Soc Cogn Affect Neurosci

Department of Neurology, University of Iowa College of Medicine, Iowa City, IA 52242, Department of Psychiatry, University of Wisconsin-Madison, Madison, WI 53719, Department of Psychology and Department of Communication Sciences and Disorders, University of Iowa, Iowa City, IA 52242, USA, and Laboratory of Functional Imaging, UMR678, INSERM/UPMC Univ Paris 06, Paris, France.

Published: March 2015

Functional neuroimaging studies have implicated the default mode network (DMN) in autobiographical memory (AM). Convergent evidence from a lesion approach would help clarify the role of the DMN in AM. In this study, we used a voxelwise lesion-deficit approach to test the hypothesis that regions of the DMN are necessary for AM. We also explored whether the neural correlates of semantic AM (SAM) and episodic AM (EAM) were overlapping or distinct. Using the Iowa Autobiographical Memory Questionnaire, we tested AM retrieval in 92 patients with focal, stable brain lesions. In support of our hypothesis, damage to regions within the DMN (medial prefrontal cortex, mPFC; posterior cingulate cortex, PCC; inferior parietal lobule, IPL; medial temporal lobe, MTL) was associated with AM impairments.
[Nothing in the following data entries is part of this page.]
(** The inputs of a transaction that was built, position by position. *)
Lemma built_spends `{Sha3} `{Sodium} init attempts d keys subs fake tds outs sources dests ex unlock sks tx perm :
  prepare_sources fake tds outs = Returns sources ->
  construct_tx_with_tx_key init attempts d keys subs sources dests ex unlock sks = Returns (Built tx perm) ->
  forall j k td, perm !! j = Some k -> tds !! k = Some td ->
    exists ring i ds, outs !! k = Some ring /\ vin (prefix tx) !! j = Some i /\ decoys (basic (ringct tx)) !! j = Some ds /\ spends keys subs fake td ring i ds.
Proof.
  intros Hp E j k td Hj Hk. pose proof (built_fee _ _ _ _ _ _ _ _ _ _ _ _ E) as (_ & _ & _ & _ & Hperm & _).
  apply construct_built in E as (ins & ks & ss & vs & t & ex' & h & rv & Ei & Eg & Ep & Epre & _ & _ & _ & Erct & Erv).
  apply generate_ringct_basic in Erv. pose proof (mapM_length _ _ _ Ei) as Hin. apply mapM_Some in Ei.
  apply prepare_sources_lookup in Hp as [El Hp].
  assert (Hlt : Forall (fun i => (i < length sources)%nat) perm) by (rewrite Hperm; apply Forall_seq; lia).
  destruct (lookup_lt_is_Some_2 sources k) as [src Hsrc]; [rewrite El; now apply lookup_lt_Some in Hk|].
  destruct (Forall2_lookup_l _ _ _ _ _ Ei Hsrc) as (ctx & Hctx & Hfill). destruct (Hp k td src Hk Hsrc) as (o & Ho & Hprep).
  assert (Hs1 : apply_permutation perm sources !! j = Some src) by (rewrite apply_permutation_lookup, Hj by assumption; exact Hsrc).
  assert (Hc1 : apply_permutation perm ins !! j = Some ctx) by (rewrite apply_permutation_lookup, Hj by (now rewrite Hin); exact Hctx).
  exists o, (hide_input src ctx), (i_decoys (input_data src ctx)). split_and!; [assumption| | |now apply source_spends].
  - rewrite Epre. cbn [vin]. now rewrite lookup_zip_with, Hs1; cbn; rewrite Hc1.
  - rewrite Erct. cbn [toRctData basic]. rewrite Erv. cbn [generated_basic decoys]. rewrite list_lookup_fmap, lookup_zip_with, Hs1. cbn. now rewrite Hc1.
Qed.

(** C8: A transfer conserves the money and pays the fee that was asked for.  If [transfer_selected_rct] returns a
    transaction, the selected outputs (their sum modulo 2^64) are worth exactly the amounts of the destinations, the change and the fee; the
    transaction declares that fee, has one output for each destination and
    one for the change when there is any, each committing to its amount, and is below the size limit; all
    the inputs are of one account, and the change goes to an address of that account.  The transaction has one input for each entry of
    the selection, in the order of the list of selected transfers it is returned with: that input carries the key image
    of that output and a ring that holds the output's global index, public key and commitment ([spends]).  (An
    output that is selected twice gives two inputs with one key image, which the node refuses.) *)
Theorem transfer_pays_exactly `{Sha3} `{Sodium} `{UndefinedShift} init attempts d generate dsts selected fake outs unlock fee extra_in ts keys subs ptx tx :
  transfer_selected_rct init attempts d generate dsts selected fake outs unlock fee extra_in ts keys subs = Returns (Some (ptx, tx)) ->
  fits 64 fee -> Forall (fun dst => fits 64 (dst_amount dst)) dsts ->
  let change := ptx_change_dts ptx in
  let paid := if dst_amount change =? 0 then dsts else dsts ++ [change] in
  exists tds w, result_mapM (transfer_at ts) selected = Returns tds /\
    wrap 64 (sumZ (m_amount <$> tds)) = fee + sumZ (dst_amount <$> dsts) + dst_amount change /\
    get_tx_fee tx = fee /\ ptx_tx ptx = tx /\ ptx_fee ptx = fee /\ ptx_selected_transfers ptx ≡ₚ selected /\
    length (vin (prefix tx)) = length selected /\ length (vout (prefix tx)) = length paid /\
    (forall j idx, ptx_selected_transfers ptx !! j = Some idx -> exists k td ring i ds,
      selected !! k = Some idx /\ ts !! idx = Some td /\ outs !! k = Some ring /\
      vin (prefix tx) !! j = Some i /\ decoys (basic (ringct tx)) !! j = Some ds /\ spends keys subs fake td ring i ds) /\
    (forall k dst, paid !! k = Some dst -> exists mask, output_commits (basic (ringct tx)) !! k = Some (commit (dst_amount dst) mask)) /\
    get_transaction_weight tx = Returns w /\ w < get_upper_transaction_weight_limit /\
    exists account, Forall (fun td => major (m_subaddr_index td) = account) tds /\
      (dst_amount change <> 0 -> exists i, dst_addr change = get_subaddress keys {| major := account; minor := i |}).
Proof.
  unfold transfer_selected_rct. intros E Hfee Hdsts. apply throw_unless_inv in E as [_ E]. apply result_bind_inv in E as (needed & En & E).
  apply sum_needed_exact in En as (En & Hn & _); [|assumption..]. apply result_bind_inv in E as (found & Ef & E).
  apply throw_unless_inv in E as [Hle E]. rewrite negb_true_iff, Z.ltb_ge in Hle. apply result_bind_inv in E as (tds & Et & E).
  pose proof (sum_selected_amounts _ _ _ _ Ef Et) as Efound. assert (Hf : fits 64 found) by (rewrite Efound; apply wrap_fits; lia).
  destruct tds as [|td0 others]; [discriminate|]. apply throw_unless_inv in E as [Hacc E]. set (tds := td0 :: others) in *.
  apply result_bind_inv in E as (srcs & Es & E). pose proof Es as Eprep. apply prepare_sources_amounts in Es. cbv zeta in E.
  assert (Eam : forall acc x, dst_amount (change_destination keys acc x) = x).
  { intros acc x. unfold change_destination. destruct (Z.eqb_spec x 0) as [->|]; reflexivity. }
  rewrite Eam in E. unfold fits in *. rewrite u64_sub_small in E by (unfold fits; lia).
  apply result_bind_inv in E as ([[| |tx' perm] sks] & Ec & E); [discriminate|discriminate|]. apply result_bind_inv in E as (w & Ew & E).
  apply throw_unless_inv in E as [Hw E]. rewrite negb_true_iff, Z.leb_gt in Hw. apply throw_unless_inv in E as [_ E]. injection E as <- <-.
  unfold construct_tx_and_get_tx_key in Ec. apply result_bind_inv in Ec as (c & Ec & Epair). injection Epair as -> _.
  pose proof (built_spends _ _ _ _ _ _ _ _ _ _ _ _ _ _ _ Eprep Ec) as Hspends.
  apply built_fee in Ec as (Hf1 & Hvin & Hvout & _ & Hperm & Hcommits). cbn [ptx_change_dts ptx_tx ptx_fee ptx_selected_transfers]. rewrite Eam.
  pose proof (length_same_fmap _ _ _ _ Es) as Hlen. pose proof (result_mapM_returned _ _ _ Et) as Ht. pose proof (Forall2_length _ _ _ Ht) as Hsel.
  exists tds, w. split; [exact Et|]. split_and!; try reflexivity.
  - rewrite <- Efound. lia.
  - rewrite Hf1, Es. match goal with |- context [sumZ (dst_amount <$> ?l)] => replace (sumZ (dst_amount <$> l)) with (found - fee) end.
    + rewrite <- (wrap_small 64 fee) at 2 by assumption. unfold wrap. rewrite <- Zminus_mod_idemp_l. change (_ mod 2 ^ 64) with (wrap 64 (sumZ (m_amount <$> tds))) at 2.
      rewrite <- Efound. f_equal. lia.
    + destruct (Z.eqb_spec (found - needed) 0); [lia|]. rewrite fmap_app, sumZ_app. cbn. rewrite Eam. lia.
  - apply apply_permutation_perm. rewrite Hperm. now rewrite Hsel, Hlen.
  - now rewrite Hvin, Hlen, Hsel.
  - assumption.
  - intros j idx Hj. rewrite apply_permutation_lookup in Hj by (rewrite Hperm, Hlen, <- Hsel; apply Forall_seq; lia).
    apply bind_Some in Hj as (k & Hj & Hk). destruct (Forall2_lookup_l _ _ _ _ _ Ht Hk) as (td & Htd & Hat).
    destruct (Hspends j k td Hj Htd) as (ring & i & ds & Hsp). exists k, td, ring, i, ds. unfold transfer_at in Hat.
    destruct (ts !! idx) as [td'|]; [|discriminate]. injection Hat as ->. naive_solver.
  - assumption.
  - assumption.
  - assumption.
  - exists (major (m_subaddr_index td0)). split.
    + constructor; [reflexivity|]. apply Forall_forall. intros td Hin. rewrite forallb_forall in Hacc. symmetry. apply Z.eqb_eq, Hacc. now apply list_elem_of_In.
    + intros Hne. unfold change_destination. destruct (Z.eqb_spec (found - needed) 0); [contradiction|]. cbn [dst_addr]. eauto.
Qed.

(** ** A transfer *)

Section Examples.
Import ModelGroup UnitDigest.
#[local] Instance wallet_no_shift : UndefinedShift := fun _ => 0.

(** The output of [TxBuild], as the wallet keeps it. *)
Definition owned_transfer : transfer_details :=
  {| m_block_height := 2;
     m_tx := {| version := 2; unlock_height := 0; vin := []; vout := [ {| amount := 0; target := txout_to_key (to_pk owned_key) |} ];
                extra := add_output_ecdh_public_keys_to_extra [] [to_pk 5] |};
     m_txid := null_hash; m_internal_output_index := 0; m_global_output_index := 3; m_spent := false; m_frozen := false; m_spent_height := 0;
     m_output_key_image := derive_key_image owned_key; m_mask := 11; m_amount := 10; m_rct := true; m_output_key_image_known := true;
     m_output_key_image_request := false; m_pk_index := 0; m_subaddr_index := main_index; m_output_key_image_partial := false; m_multisig_k := [];
     m_fake_multisig_info := []; m_uses := [] |}.
Lemma spend_step_shape kis i s s' : spend_step height pool kis i s = Returns s' ->
  s_transfers s' = s_transfers s \/
  exists x k td, i = txin_from_key x /\ kis !! output_key_image x = Some k /\ s_transfers s !! k = Some td /\ s_transfers s' = <[k := spent_by x td]> (s_transfers s).
Proof using.
  unfold spend_step. intros E. destruct i as [|x]; [injection E as <-; now left|]. destruct (kis !! _) as [k|] eqn:Ek; [|injection E as <-; now left].
  apply result_bind_inv in E as (td & Etd & E). unfold transfer_at in Etd. destruct (s_transfers s !! k) as [td0|] eqn:Et; [|discriminate]. injection Etd as ->.
  cbv zeta in E. apply result_bind_inv in E as (ts' & Es & E). injection E as <-. cbn [s_transfers]. right. exists x, k, td. split_and!; auto. unfold spent_by.
  destruct pool.
  - injection Es as <-. destruct (_ && _); [reflexivity|]. symmetry. now apply list_insert_id.
  - unfold set_spent in Es. apply throw_unless_inv in Es as [_ Es]. injection Es as <-.
    assert (Hlt : (k < length (s_transfers s))%nat) by now apply lookup_lt_Some in Et.
    apply list_eq. intros j. destruct (decide (j = k)) as [->|Hne].
    + rewrite list_lookup_alter_eq, list_lookup_insert_eq by assumption. destruct (_ && _); [now rewrite list_lookup_insert_eq by assumption|now rewrite Et].
    + rewrite list_lookup_alter_ne, list_lookup_insert_ne by congruence. destruct (_ && _); [now rewrite list_lookup_insert_ne by congruence|reflexivity].
Qed.

Lemma spent_by_keys x td : get_public_key (spent_by x td) = get_public_key td /\ m_output_key_image (spent_by x td) = m_output_key_image td /\ (owned td -> owned (spent_by x td)).
Proof using.
  unfold spent_by. destruct (_ && _), pool; (split; [reflexivity|]); (split; [reflexivity|]); intros ((y & Hy) & Hk & Hp & Hs);
    (split_and!; [exists y; exact Hy|exact Hk|exact Hp|first [exact Hs|intros Hf; discriminate Hf]]).
Qed.

Lemma spend_inputs_effect pks kis (Q : list transfer_details -> Prop) ins : forall s s',
  (forall l x k td, txin_from_key x ∈ ins -> kis !! output_key_image x = Some k -> l !! k = Some td -> tables_ok l pks kis -> Q l -> Q (<[k := spent_by x td]> l)) ->
  tables_ok (s_transfers s) pks kis -> Q (s_transfers s) -> spend_inputs height pool kis ins s = Returns s' ->
  tables_ok (s_transfers s') pks kis /\ Q (s_transfers s').
Proof using.
  induction ins as [|i ins IH]; intros s s' HQ Ht Hq E; cbn [spend_inputs] in E; [injection E as <-; auto|].
  apply result_bind_inv in E as (s1 & E1 & E). apply IH in E; auto; [intros l x k td Hx; apply HQ; now constructor| |];
    apply spend_step_shape in E1 as [->|(x & k & td & -> & Hk & Htd & ->)]; auto.
  - destruct (spent_by_keys x td) as (E1 & E2 & E3). apply (tables_insert _ _ _ k td); auto. apply E3. eapply to_owned; eassumption.
  - apply HQ; auto. constructor.
Qed.

(** ** A transaction *)

(** What a transaction does besides: payments are added, and only its own entry among the sent ones changes. *)
Record booked (w w' : wallet2) : Prop := {
  bk_chain : m_blockchain w' = m_blockchain w;
  bk_payments : pool = false -> exists ps, m_payments w' = m_payments w ++ ps /\ Forall (fun p => p_block_height p = height) ps;
  bk_other id : id <> txid -> m_confirmed_txs w' !! id = m_confirmed_txs w !! id;
  bk_own : m_confirmed_txs w' !! txid = m_confirmed_txs w !! txid \/ exists c, m_confirmed_txs w' !! txid = Some c /\ c_block_height c = height }.

Lemma process_unconfirmed_frame w : let w' := process_unconfirmed cfg txid height w in
  m_transfers w' = m_transfers w /\ m_pub_keys w' = m_pub_keys w /\ m_output_key_images w' = m_output_key_images w /\ m_subaddresses w' = m_subaddresses w /\
  m_payments w' = m_payments w /\ m_blockchain w' = m_blockchain w /\ (forall id, id <> txid -> m_confirmed_txs w' !! id = m_confirmed_txs w !! id) /\
  (m_confirmed_txs w' !! txid = m_confirmed_txs w !! txid \/ exists c, m_confirmed_txs w' !! txid = Some c /\ c_block_height c = height).
Proof using.
  cbv zeta. unfold process_unconfirmed. destruct (m_unconfirmed_txs w !! txid) as [utd|]; [|now split_and!; auto]. cbn. split_and!; auto.
  - intros id Hne. destruct (m_store_tx_info cfg); [|reflexivity]. destruct (m_confirmed_txs w !! txid); [reflexivity|]. now rewrite lookup_insert_ne.
  - destruct (m_store_tx_info cfg); [|now left]. destruct (m_confirmed_txs w !! txid) as [c|] eqn:E; [now left|]. right.
    exists (confirm_transfer utd height). split; [now rewrite lookup_insert_eq|reflexivity].
Qed.

Lemma record_outgoing_frame tx_fee got s w : let w' := record_outgoing txid tx height ts pool tx_fee got s w in
  m_transfers w' = m_transfers w /\ m_pub_keys w' = m_pub_keys w /\ m_output_key_images w' = m_output_key_images w /\ m_subaddresses w' = m_subaddresses w /\
  m_payments w' = m_payments w /\ m_blockchain w' = m_blockchain w /\ (forall id, id <> txid -> m_confirmed_txs w' !! id = m_confirmed_txs w !! id) /\
  (m_confirmed_txs w' !! txid = m_confirmed_txs w !! txid \/ exists c, m_confirmed_txs w' !! txid = Some c /\ c_block_height c = height).
Proof using.
  cbv zeta. unfold record_outgoing. destruct (s_account s) as [acc|]; [|now split_and!; auto]. destruct (_ && _); [|now split_and!; auto]. cbv zeta.
  destruct (_ =? _); cbn; split_and!; auto.
  - intros id Hne. now rewrite lookup_alter_ne, lookup_insert_ne.
  - right. rewrite lookup_alter_eq, lookup_insert_eq. cbn. eexists. split; reflexivity.
  - intros id Hne. now rewrite lookup_insert_ne.
  - right. rewrite lookup_insert_eq. eexists. split; reflexivity.
Qed.

Lemma record_payments_frame seen tx_fee acc v w w' : record_payments txid tx height ts miner pool seen tx_fee acc v w = Returns w' ->
  m_transfers w' = m_transfers w /\ m_pub_keys w' = m_pub_keys w /\ m_output_key_images w' = m_output_key_images w /\ m_confirmed_txs w' = m_confirmed_txs w /\
  m_blockchain w' = m_blockchain w /\ (pool = false -> exists ps, m_payments w' = m_payments w ++ ps /\ Forall (fun p => p_block_height p = height) ps).
Proof using.
  unfold record_payments. cbv zeta. intros E. destruct (size _ =? 0)%nat.
  { injection E as <-. split_and!; auto. intros _. exists []. now rewrite app_nil_r. }
  invert_result E. injection E as <-. destruct pool; split_and!; try reflexivity; [discriminate|]. intros _. eexists. split; [reflexivity|].
  apply Forall_fmap, Forall_forall. now intros x _.
Qed.

Lemma receive_tx_effect (Q : wallet2 -> Prop) w v :
  (forall w w' o out pk, wallet_ok w -> Q w -> vout (prefix tx) !! o = Some out -> target out = txout_to_key pk -> received_change height pk w w' -> Q w') ->
  decodable tx miner (m_subaddresses w) -> wallet_ok w -> Q w -> receive_tx cfg txid tx o_indices height miner pool w = Returns v ->
  wallet_ok (v_wallet v) /\ same_rest w (v_wallet v) /\ Q (v_wallet v).
Proof using Himg.
  unfold receive_tx. intros HQ Hd Hw Hq E. destruct (_ && _); [|injection E as <-; now split_and!].
  apply result_bind_inv in E as (r & Er & E). cbv zeta in E. destruct (_ <? _)%nat; [|injection E as <-; now split_and!].
  invert_result E. apply (receive_outputs_effect Q) in E; auto. intros o Ho. eapply scanned_infos; eassumption.
Qed.

(** The changes of the list of transfers that a transaction makes, for any property that they keep. *)
Lemma process_tx_effect (Q : list transfer_details -> Prop) seen w w' :
  decodable tx miner (m_subaddresses w) -> wallet_ok w -> Q (m_transfers w) ->
  (forall u u' o out pk, wallet_ok u -> Q (m_transfers u) -> vout (prefix tx) !! o = Some out -> target out = txout_to_key pk -> received_change height pk u u' ->
     Q (m_transfers u')) ->
  (forall l pks kis x k td, txin_from_key x ∈ vin (prefix tx) -> kis !! output_key_image x = Some k -> l !! k = Some td -> tables_ok l pks kis -> Q l ->
     Q (<[k := spent_by x td]> l)) ->
  process_new_transaction cfg txid tx o_indices height ts miner pool seen w = Returns w' ->
  wallet_ok w' /\ Q (m_transfers w') /\ booked w w'.
Proof using Himg.
  unfold process_new_transaction. cbv zeta. intros Hd Hw Hq HQ1 HQ2 E. set (w0 := if _ && _ then _ else _) in E.
  assert (H0' : m_transfers w0 = m_transfers w /\ m_pub_keys w0 = m_pub_keys w /\ m_output_key_images w0 = m_output_key_images w /\ m_subaddresses w0 = m_subaddresses w /\
    m_payments w0 = m_payments w /\ m_blockchain w0 = m_blockchain w /\ (forall id, id <> txid -> m_confirmed_txs w0 !! id = m_confirmed_txs w !! id) /\
    (m_confirmed_txs w0 !! txid = m_confirmed_txs w !! txid \/ exists c, m_confirmed_txs w0 !! txid = Some c /\ c_block_height c = height)).
  { unfold w0. destruct (_ && _); [apply process_unconfirmed_frame|]. split_and!; auto. }
  destruct H0' as (T0 & P0 & K0 & S0 & Y0 & B0 & C0 & D0). clearbody w0.
  apply result_bind_inv in E as (v & Ev & E).
  apply (receive_tx_effect (fun u => Q (m_transfers u))) in Ev as (Hwv & (Bv & Yv & Cv & _) & Hqv);
    [|exact HQ1|now rewrite S0|unfold wallet_ok; now rewrite T0, P0, K0|now rewrite T0].
  invert_result E. apply result_bind_inv in E as (s & Es & E).
  apply (spend_inputs_effect (m_pub_keys (v_wallet v)) _ Q) in Es as [Hts Hqs]; [|intros; eapply HQ2; eassumption|exact Hwv|exact Hqv]. cbv zeta in E.
  set (w1 := with_transfers _ _ _ _) in E. set (f := if miner then 0 else _) in E. set (w2 := record_outgoing _ _ _ _ _ _ _ _ w1) in E.
  pose proof (record_outgoing_frame f (v_got v) s w1) as (T2 & P2 & K2 & _ & Y2 & B2 & C2 & D2). fold w2 in T2, P2, K2, Y2, B2, C2, D2. clearbody w2.
  apply record_payments_frame in E as (T3 & P3 & K3 & C3 & B3 & Y3). split_and!.
  - unfold wallet_ok. rewrite T3, P3, K3, T2, P2, K2. exact Hts.
  - rewrite T3, T2. exact Hqs.
  - split.
    + rewrite B3, B2. cbn. now rewrite Bv.
    + intros Hp. destruct (Y3 Hp) as (ps & -> & Hps). exists ps. split; [|assumption]. rewrite Y2. cbn. now rewrite Yv, Y0.
    + intros id Hne. rewrite C3, C2 by assumption. cbn. rewrite Cv. now apply C0.
    + rewrite C3. cbn in D2. rewrite Cv in D2. destruct D2 as [->|?]; [exact D0|now right].
Qed.

End Steps.

(** ** Detaching *)

Lemma tables_fmap (f : transfer_details -> transfer_details) l pks kis :
  (forall td, get_public_key (f td) = get_public_key td /\ m_output_key_image (f td) = m_output_key_image td /\ (owned td -> owned (f td))) ->
  tables_ok l pks kis -> tables_ok (f <$> l) pks kis.
Proof.
  intros Hf Ht. split.
  - intros pk k. rewrite (to_pub _ _ _ Ht), list_lookup_fmap. destruct (l !! k) as [td|]; cbn; [|naive_solver]. destruct (Hf td) as (E & _). naive_solver congruence.
  - intros ki k. rewrite (to_img _ _ _ Ht), list_lookup_fmap. destruct (l !! k) as [td|]; cbn; [|naive_solver]. destruct (Hf td) as (_ & E & _). naive_solver congruence.
  - intros k td E. rewrite list_lookup_fmap in E. destruct (l !! k) as [td0|] eqn:Ek; [|discriminate]. injection E as <-. apply Hf. eapply to_owned; eassumption.
Qed.

Lemma detach_transfer_keys h td : get_public_key (detach_transfer h td) = get_public_key td /\ m_output_key_image (detach_transfer h td) = m_output_key_image td /\
  (owned td -> owned (detach_transfer h td)).
Proof.
  unfold detach_transfer. destruct (_ && _); (split; [reflexivity|]); (split; [reflexivity|]); intros (Hx & Hk & Hp & Hs); split_and!;
    first [exact Hx|exact Hk|exact Hp|exact Hs|reflexivity].
Qed.

Lemma erase_key_images_ok tds : forall kis, NoDup (m_output_key_image <$> tds) -> Forall owned tds -> Forall (fun td => is_Some (kis !! m_output_key_image td)) tds ->
  exists kis', erase_key_images tds kis = Returns kis' /\
    forall ki, kis' !! ki = if decide (ki ∈ m_output_key_image <$> tds) then None else kis !! ki.
Proof.
  induction tds as [|td tds IH]; intros kis Hn Ho Hk; cbn [erase_key_images].
  { exists kis. split; [reflexivity|]. intros ki. now rewrite decide_False by (apply not_elem_of_nil). }
  rewrite fmap_cons in *. apply NoDup_cons in Hn as [Hx Hn]. apply Forall_cons in Ho as [(_ & -> & -> & _) Ho]. apply Forall_cons in Hk as [[k Hkk] Hk]. cbn [negb orb].
  rewrite Hkk. destruct (IH (delete (m_output_key_image td) kis)) as (kis' & E & Hl); [assumption..| |].
  - apply Forall_forall. intros u Hu. rewrite Forall_forall in Hk. rewrite lookup_delete_ne; [now apply Hk|]. intros Eu. apply Hx. rewrite Eu. now apply list_elem_of_fmap_2.
  - exists kis'. split; [exact E|]. intros ki. rewrite Hl. destruct (decide (ki = m_output_key_image td)) as [->|Hne].
    + rewrite (decide_True (P := _ ∈ _ :: _)) by constructor. case_decide; [reflexivity|]. apply lookup_delete_eq.
    + rewrite lookup_delete_ne by congruence. apply decide_ext. rewrite elem_of_cons. tauto.
Qed.

Lemma erase_pub_keys_ok tds pubs : forall pks, result_mapM get_public_key tds = Returns pubs -> NoDup pubs -> Forall (fun pk => is_Some (pks !! pk)) pubs ->
  exists pks', erase_pub_keys tds pks = Returns pks' /\ forall pk, pks' !! pk = if decide (pk ∈ pubs) then None else pks !! pk.
Proof.
  revert pubs. induction tds as [|td tds IH]; intros pubs pks E Hn Hk; cbn in E |- *.
  { injection E as <-. exists pks. split; [reflexivity|]. intros pk. now rewrite decide_False by (apply not_elem_of_nil). }
  apply result_bind_inv in E as (p & Ep & E). apply result_bind_inv in E as (ps & Eps & E). injection E as <-.
  apply NoDup_cons in Hn as [Hx Hn]. apply Forall_cons in Hk as [[k Hkk] Hk]. rewrite Ep. cbn [mbind result_bind]. rewrite Hkk.
  destruct (IH ps (delete p pks)) as (pks' & E & Hl); [assumption..| |].
  - apply Forall_forall. intros u Hu. rewrite Forall_forall in Hk. rewrite lookup_delete_ne; [now apply Hk|]. intros ->. contradiction.
  - exists pks'. split; [exact E|]. intros pk. rewrite Hl. destruct (decide (pk = p)) as [->|Hne].
    + rewrite (decide_True (P := _ ∈ _ :: _)) by constructor. case_decide; [reflexivity|]. apply lookup_delete_eq.
    + rewrite lookup_delete_ne by congruence. apply decide_ext. rewrite elem_of_cons. tauto.
Qed.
Within areas of effective lesion coverage, the neural correlates of SAM and EAM were largely distinct, with limited areas of overlap in right IPL. Whereas SAM deficits were associated with left mPFC and MTL damage, EAM deficits were associated with right mPFC and MTL damage. These results provide novel neuropsychological evidence for the necessary role of parts of the DMN in AM. More broadly, the findings shed new light on how the DMN participates in self-referential processing.